A turning point is an event that inaugurates substantial change, such as the Battles of Hastings and Agincourt. The change is decisive – the future takes an unexpected path that would not have worked out otherwise. Its synonyms – climax, watershed, milestone – lack the critical element of ushering in something new, some new age that otherwise might not have been.
With Advent, we prepare for the biggest turning point the universe has ever seen: the Incarnation of the Son of God. The world was languishing in sin with no hope, no prospects for renewal. “All things are full of weariness,” laments the Book of Ecclesiastes. “What has been is what will be, and what has been done is what will be done; and there is nothing new under the sun.” (1:8-9)
The birth of Christ permanently altered the human story. No longer is there politics without a goal. No longer is there suffering without meaning. No longer is there death without the prospect of a greater life to come.
“Now we know the path that we human beings have to take in this world,” wrote Pope Benedict XVI in his magisterial, Jesus of Nazareth. “Jesus has brought God and with God the truth about our origin and destiny: faith, hope, and love. It is only because of our hardness of heart that we think this too little.”
Nonetheless, we cannot register a turning point until we see the endpoint, which provides the necessary distance and perspective for both seeing and evaluating the past. Advent helps us prepare for the universe’s turning point by beginning with the end point: the second Advent, the second coming of Christ. Because He will triumphantly come again to judge the living and the dead, we know that His first Advent turned the tide forever. God’s Anointed, destined to rule heaven and earth in splendour, is born in Bethlehem so that we may have life more abundantly.
In Christ, we know that evil is not the final word – though, alas, it still has more to say. From the wood of the crib to the wood of the Cross, He shows us the way. “If you follow the will of God,” continues Benedict, “you know that despite all the terrible things that happen to you, you will never lose a final refuge.” Jesus is Emanuel – God with us, through thick and thin, even when suffering tries to tear us apart.
The West’s calendar places the universe’s turning point at its centre. The years of antiquity are counted downwards until His Advent – the time “before Christ.” A new era dawned at His birth – the years of our Lord, anni Domini – and time is now counted forward. The years will cease when the second Advent dawns.
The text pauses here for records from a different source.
(** ** Functional readings of the engine on the store

    What the Composer and one turn of the Reconciler compute from a store
    when no statement fails; the lemmas below relate the effectful
    definitions to them. *)

Section Readings.

Variable Math_log2 : float → float.

Definition task_score_of (d : Db) (date : Z) : float :=
  if 0 <? Sql.count_assigned date d then
    (Z_to_float (Sql.count_completed date d) / Z_to_float (Sql.count_assigned date d))%float
  else if 0 <? Sql.count_completed date d then Z_to_float (Sql.count_completed date d)
  else 0%float.

Definition habit_score_of (d : Db) (date : Z) : float :=
  or_zero (Sql.sum_weights date d).

Definition time_score_of (d : Db) (date : Z) : float :=
  ((Z_to_float (default 0%Z (Sql.sum_minutes productive date d)) / 60
    - Z_to_float (default 0%Z (Sql.sum_minutes distracting date d)) / 60) * 10)%float.

Definition rest_flag_of (d : Db) (date : Z) : bool :=
  match is_manually_marked_rest_day <$> DailyScores d !! date with
  | Some flag => flag =? 1
  | None => false
  end.

Definition prev_streak_of (d : Db) (date : Z) : Z :=
  default 0 (StreakData d !! (date - 1)).

Definition composed_base (d : Db) (date : Z) : float :=
  (habit_score_of d date * 100 * 0.45 + task_score_of d date * 100 * 0.45
   + time_score_of d date * 0.1)%float.

Definition composed_streak (d : Db) (date : Z) : Z * Z :=
  composer_streak_logic (rest_flag_of d date) (composed_base d date) (prev_streak_of d date).

Definition composed (d : Db) (date : Z) : ScoreData :=
  let bonus := composer_streak_bonus Math_log2 (snd (composed_streak d date)) in
  {| sd_date := date;
     sd_habit_score_component := (habit_score_of d date * 100)%float;
     sd_task_score_component := (task_score_of d date * 100)%float;
     sd_time_score_component := time_score_of d date;
     sd_streak_bonus_component := bonus;
     sd_total_daily_score := (composed_base d date + bonus)%float;
     sd_is_manually_marked_rest_day := if rest_flag_of d date then 1 else 0 |}.

(** The store after a Composer run in which both writes succeed. *)
Definition composed_db (d : Db) (date : Z) : Db :=
  Sql.upsert_StreakData date (fst (composed_streak d date))
    (Sql.upsert_DailyScores (composed d date) d).

Definition forward_streak (d : Db) (e : DailyScoreRow) (currentDate : Z) : Z * Z :=
  forward_streak_logic (is_manually_marked_rest_day e =? 1) (base_of_entry e)
    (prev_streak_of d currentDate).

(** The store after a turn of the Reconciler's loop in which no statement
    fails. *)
Definition forward_day_db (d : Db) (currentDate : Z) : Db :=
  match DailyScores d !! currentDate with
  | None => d
  | Some e =>
      let '(newStreak, basis) := forward_streak d e currentDate in
      let d1 := Sql.upsert_StreakData currentDate newStreak d in
      let newBonus := forward_new_bonus Math_log2 basis in
      if strict_neq newBonus (streak_bonus_component e) then
        Sql.update_bonus currentDate newBonus (base_of_entry e + newBonus)%float d1
      else d1
  end.

(** What that turn records in the trace, most recent first. *)
Definition forward_day_events (d : Db) (currentDate : Z) : list Event :=
  match DailyScores d !! currentDate with
  | None => [Warn_no_DailyScores_entry currentDate]
  | Some e =>
      let '(newStreak, basis) := forward_streak d e currentDate in
      let newBonus := forward_new_bonus Math_log2 basis in
      if strict_neq newBonus (streak_bonus_component e) then
        [Update_DailyScores_bonus currentDate newBonus (base_of_entry e + newBonus)%float;
         Upsert_StreakData currentDate newStreak]
      else [Upsert_StreakData currentDate newStreak]
  end.

Fixpoint forward_loop_db (days : nat) (d : Db) (currentDate : Z) : Db :=
  match days with
  | O => d
  | S days' => forward_loop_db days' (forward_day_db d currentDate) (currentDate + 1)
  end.

Fixpoint forward_loop_events (days : nat) (d : Db) (currentDate : Z) : list Event :=
  match days with
  | O => []
  | S days' =>
      forward_loop_events days' (forward_day_db d currentDate) (currentDate + 1)
      ++ forward_day_events d currentDate
  end.

Definition reconciled_events (d : Db) (startDate : Z) : list Event :=
  match Sql.max_date d with
  | None => []
  | Some lastDay =>
      if lastDay <? startDate then []
      else forward_loop_events (Z.to_nat (lastDay - startDate + 1)) d startDate
  end ++ [Log_recalculateStreaksForward startDate].

Definition reconciled_db (d : Db) (startDate : Z) : Db :=
  match Sql.max_date d with
  | None => d
  | Some lastDay =>
      if lastDay <? startDate then d
      else forward_loop_db (Z.to_nat (lastDay - startDate + 1)) d startDate
  end.

(** A day of the Reconciler's range is settled in a store when the turn
    of the loop for it would find its streak and its bonus as it computes
    them. *)
Definition settled (d : Db) (currentDate : Z) : Prop :=
  match DailyScores d !! currentDate with
  | None => True
  | Some e =>
      StreakData d !! currentDate = Some (fst (forward_streak d e currentDate))
      ∧ (streak_bonus_component e
           = forward_new_bonus Math_log2 (snd (forward_streak d e currentDate))
         ∨ strict_neq (forward_new_bonus Math_log2 (snd (forward_streak d e currentDate)))
             (streak_bonus_component e) = false)
  end.

End Readings.

(** Hoare triples on the store and the trace, for runs under any fault
    schedule: from a store and trace satisfying [P], a resolved run ends in
    a store and trace satisfying [Q] of its value, and a rejected one in a
    store and trace satisfying [E]. *)
Definition triple {A} (P : Db → list Event → Prop) (m : io A)
    (Q : A → Db → list Event → Prop) (E : Db → list Event → Prop) : Prop :=
  ∀ w, P (db w) (trace w) →
    match m w with
    | (Resolved a, w') => Q a (db w') (trace w')
    | (Rejected, w') => E (db w') (trace w')
    end.

(** The singleton precondition: the run starts in this store and trace. *)
Definition at_ (d0 : Db) (t0 : list Event) : Db → list Event → Prop :=
  λ d t, d = d0 ∧ t = t0.

(** The invariant of §3 on every row of [DailyScores]. *)
Definition all_totals_consistent (d : Db) : Prop :=
  map_Forall (λ _ r, Spec.total_is_base_plus_bonus r) (DailyScores d).

(** The row [r'] has the notes of [r]. *)
Definition keeps_notes (r r' : DailyScoreRow) : Prop := notes r' = notes r.

(** The row [r'] differs from [r] in its bonus and total at most. *)
Definition keeps_inputs (r r' : DailyScoreRow) : Prop :=
  habit_score_component r' = habit_score_component r
  ∧ task_score_component r' = task_score_component r
  ∧ time_score_component r' = time_score_component r
  ∧ is_manually_marked_rest_day r' = is_manually_marked_rest_day r
  ∧ notes r' = notes r.

(** The writes recorded in a trace. *)
Definition writes (t : list Event) : list Event := filter (λ e, is_write e = true) t.
Definition DailyScores_writes (t : list Event) : list Event :=
  filter (λ e, is_DailyScores_write e = true) t.

(** A run from a world whose trace is empty, so that the trace of the
    result is what the run itself recorded. *)
Definition fresh (d : Db) : World := {| db := d; faults := []; trace := [] |}.

(** ** Worked data: the three-day scenario of the specification

    Days 1 to 3 each have one assigned task, one habit of weight 1 and six
    productive hours. *)

Definition scenario_task (id date : Z) (done : bool) : TaskRow :=
  {| task_id := id; description := "Task"; target_date := date;
     is_assigned := true; is_done := done |}.

Definition scenario_completion (id date : Z) : HabitCompletionRow :=
  {| habit_id := id; completion_date := date; weight_at_completion := 1 |}.

Definition scenario_log (date : Z) : TimeLogRow :=
  {| type := productive; date_logged_for := date; duration_minutes := 360 |}.

Definition scenario_sources (day1_done : bool) : Db :=
  {| Tasks := [scenario_task 1 1 day1_done; scenario_task 2 2 true; scenario_task 3 3 true];
     HabitCompletions := [scenario_completion 1 1; scenario_completion 2 2;
                          scenario_completion 3 3];
     TimeLogs := [scenario_log 1; scenario_log 2; scenario_log 3];
     DailyScores := ∅; StreakData := ∅ |}.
Turning points, however, are a matter of interpretation. Where the Christian sees the reconstitution of creation in Christ, nonbelievers see nothing. As these nonbelievers have gained power in the West, they have imposed their blindness on the calendar: rather than distinguish the years “BC/AD,” they insist on “BCE/CE,” that is, “Before the Common Era” and “Common Era,” counting the years in the same way, but with these senseless labels.
And they are senseless: there is nothing to distinguish the year 1 BCE from 1CE. Nothing happened to make the latter “common.” By a nonbeliever’s reckoning, those years are every bit as common as the ones before and after it. In fact, the BCE/CE system is a modern refashioning of the Book of Ecclesiastes: without Christ, there is nothing new under the sun.
It’s tempting to think that turning points in “some other game” don’t apply to some of us. Consider Saratoga and Gettysburg: we are nearly 250 and 160 years, respectively, removed, but our nation’s life – and consequently, are own lives – were inalterably shaped by the victories these battles made possible. Even the Super Bowl changed fortunes, financial and personal, with the outcome. This is even more true for the Incarnation, whose consequences remade every facet of our world from law, to government, to education, to family life, to leisure, to charitable works.
The Modern Project has been to find a new turning point of history that is not Christ. Perhaps it’s the Renaissance, or the Enlightenment, or the French Revolution, or the Industrial Revolution, or the Sexual Revolution. Each has produced new gods: individualism, freedom, democracy, money, pleasure.
None of these gods has liberated us from the fundamental problem of the world – human sin. Only God has done that. Practically speaking, the measurement of this impact has been limited owing to our hard hearts, as Benedict rightly observed. That is, sin still exists. But the measure of charity in the world – the love of spouses, of families, of the poor, of the orphaned, of the elderly – points to the God who changed the world by dwelling among us.
And He could do more if we only let Him. The Advent of God shows us the way: “Though he was in the form of God, [Christ Jesus] did not count equality with God a thing to be grasped, but emptied himself, taking the form of a servant, being born in the likeness of men.” (Philippians 2:6-7)
Christ’s self-emptying, His kenosis, in the Incarnation is the turning point of the universe. If we allow the Child in the manger to break our hard hearts, we can empty ourselves of pride and fill ourselves with His love. Then we will be able to follow Him to our end point: His Father’s House.